The Program in Public Health at the University of California, Irvine, (UCI) was awarded a five-year, $2.7 million grant by the National Institute of Environmental Health Sciences to study the impact of lead exposure during pregnancy on early childhood and children’s school performance, according to a UCI news release.
Lead exposure can seriously harm children’s health. Even low levels of lead exposure can negatively affect learning outcomes, attention span and academic achievement, according to the Centers for Disease Control and Prevention. What’s more, Latino, Black and low-income children over age 5 in the United States are disproportionately exposed to lead compared with non-Latino white children from higher-income families.
The grant will fund a new study led by researchers Jun Wu, PhD, UCI professor of environmental and occupational health, Alana LeBrón, PhD, UCI assistant professor of health, society and behavior, and Chicano/Latino studies and Patricia Flores, director of Orange County Environmental Justice.
“Our overarching goal is to analyze the link between lead exposure and children’s academic performance and neurobehavioral outcomes, identify risk factors of current lead exposure, improve childhood lead screening and intervention, and—most importantly—develop and implement a public health equity action plan,” Wu told UCI.

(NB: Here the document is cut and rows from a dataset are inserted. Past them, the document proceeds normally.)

(** * Report analyzer backend: chat turns, history windows and document upload

    A shallow embedding of the backend's store accessor ([crud.py]), RAG
    client ([services/lightrag.py]), chat orchestrator ([api/chat.py]) and
    document ingestion ([api/documents.py]), with the request schemas of
    [schemas.py], the session dependency of [dependencies.py] and the
    exception handlers of [main.py].

    Conventions.
    - A Python [str] is a [string]; a character is a code point below 256.
    - A UUID is an [N], a timestamp a [Z] (microseconds of the server clock).
    - Everything the handlers obtain from outside (random UUIDs, the
      database clock, database and file-system faults, the replies of the
      RAG server) is read from an oracle [Env]; the handlers themselves are
      functions on an explicit [World]. *)

From Stdlib Require Import List String Ascii Bool Arith ZArith NArith Lia.
From Stdlib Require Import Sorting.Sorted Sorting.Permutation.
Import ListNotations.

(* ================================================================== *)
(** ** Python strings and paths *)

Module Py.

Open Scope string_scope.

(** [str.isspace] on code points below 256: TAB..CR, FS..US, space,
    NEL (0x85) and NBSP (0xA0). *)
Definition isspace (c : ascii) : bool :=
  let n := nat_of_ascii c in
  (((9 <=? n) && (n <=? 13)) || ((28 <=? n) && (n <=? 32))
   || (n =? 133) || (n =? 160))%nat.

Fixpoint lstrip (s : string) : string :=
  match s with
  | EmptyString => EmptyString
  | String c s' => if isspace c then lstrip s' else s
  end.

Fixpoint rstrip (s : string) : string :=
  match s with
  | EmptyString => EmptyString
  | String c s' =>
      match rstrip s' with
      | EmptyString => if isspace c then EmptyString else String c EmptyString
      | r => String c r
      end
  end.

(** [s.strip()] *)
Definition strip (s : string) : string := rstrip (lstrip s).

(** [s[:n]] for a non-negative [n] *)
Fixpoint slice_to (n : nat) (s : string) : string :=
  match n, s with
  | S n', String c s' => String c (slice_to n' s')
  | _, _ => EmptyString
  end.

(** [s[n:]] for a non-negative [n] *)
Fixpoint slice_from (n : nat) (s : string) : string :=
  match n, s with
  | S n', String _ s' => slice_from n' s'
  | _, _ => s
  end.

(** [len(s)] *)
Definition len (s : string) : nat := String.length s.

(** truth value of a [str]: non-empty *)
Definition truthy (s : string) : bool :=
  match s with EmptyString => false | _ => true end.

(** truth value of an [Optional[str]]: neither [None] nor empty *)
Definition truthy_opt (o : option string) : bool :=
  match o with Some s => truthy s | None => false end.

(** [c.lower()] on code points below 256: A..Z and the Latin-1 capitals
    0xC0..0xDE other than the multiplication sign 0xD7. *)
Definition lower_char (c : ascii) : ascii :=
  let n := nat_of_ascii c in
  if (((65 <=? n) && (n <=? 90))
      || ((192 <=? n) && (n <=? 222) && negb (n =? 215)))%nat
  then ascii_of_nat (n + 32) else c.

Fixpoint lower (s : string) : string :=
  match s with
  | EmptyString => EmptyString
  | String c s' => String (lower_char c) (lower s')
  end.

(** [s.rstrip(c)] for a single character [c] *)
Fixpoint rstrip_char (c : ascii) (s : string) : string :=
  match s with
  | EmptyString => EmptyString
  | String a s' =>
      match rstrip_char c s' with
      | EmptyString => if Ascii.eqb a c then EmptyString else String a EmptyString
      | r => String a r
      end
  end.

(** [s.split(sep)] for a single character [sep] *)
Fixpoint split (sep : ascii) (s : string) : list string :=
  match s with
  | EmptyString => [EmptyString]
  | String c s' =>
      if Ascii.eqb c sep then EmptyString :: split sep s'
      else match split sep s' with
           | p :: ps => String c p :: ps
           | [] => [String c EmptyString]
           end
  end.

(** [s.rfind(c)]: index of the last occurrence, [None] for -1 *)
Fixpoint rfind (c : ascii) (s : string) : option nat :=
  match s with
  | EmptyString => None
  | String a s' =>
      match rfind c s' with
      | Some i => Some (S i)
      | None => if Ascii.eqb a c then Some 0 else None
      end
  end.

(** [pathlib.PurePosixPath(p).name]: the last component, where empty
    components and ["."] components are dropped while parsing. *)
Definition path_name (p : string) : string :=
  last (filter (fun part => truthy part && negb (part =? "."))
               (split "/" p)) "".

(** Position of the dot that starts the suffix: the last dot of the name,
    when it is neither the first nor the last character (pathlib up to
    Python 3.13). *)
Definition suffix_index (name : string) : option nat :=
  match rfind "." name with
  | Some i => if ((0 <? i) && (i <? len name - 1))%nat then Some i else None
  | None => None
  end.

(** [Path(p).suffix] *)
Definition path_suffix (p : string) : string :=
  let name := path_name p in
  match suffix_index name with
  | Some i => slice_from i name
  | None => ""
  end.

In 2020, Santa Ana, California, lead contamination in the city’s soil gave rise to a crisis that disproportionately affected lower-income households and people of color. The new study aims to recruit 600 7- to 10-year-old Santa Ana schoolchildren.
Researchers will determine early and current levels of exposure to lead and other metals using baby teeth and blood as biomarkers. Using the biomarker data, researchers will review school records to analyze academic performance use data from surveys to assess behavioral indicators, such as aggressive behavior, attention problems, anxiety/depression, rule breaking, social issues and other mental health issues, according to UCI.
“A crucial component of a successful and effective community-academic partnership is to disseminate the knowledge we develop together to equip community members to advocate for structural changes to improve their health and well-being,” said LeBrón. “Our public health equity action plan is intended to raise awareness of the health and academic implications of lead exposure and mitigation strategies.”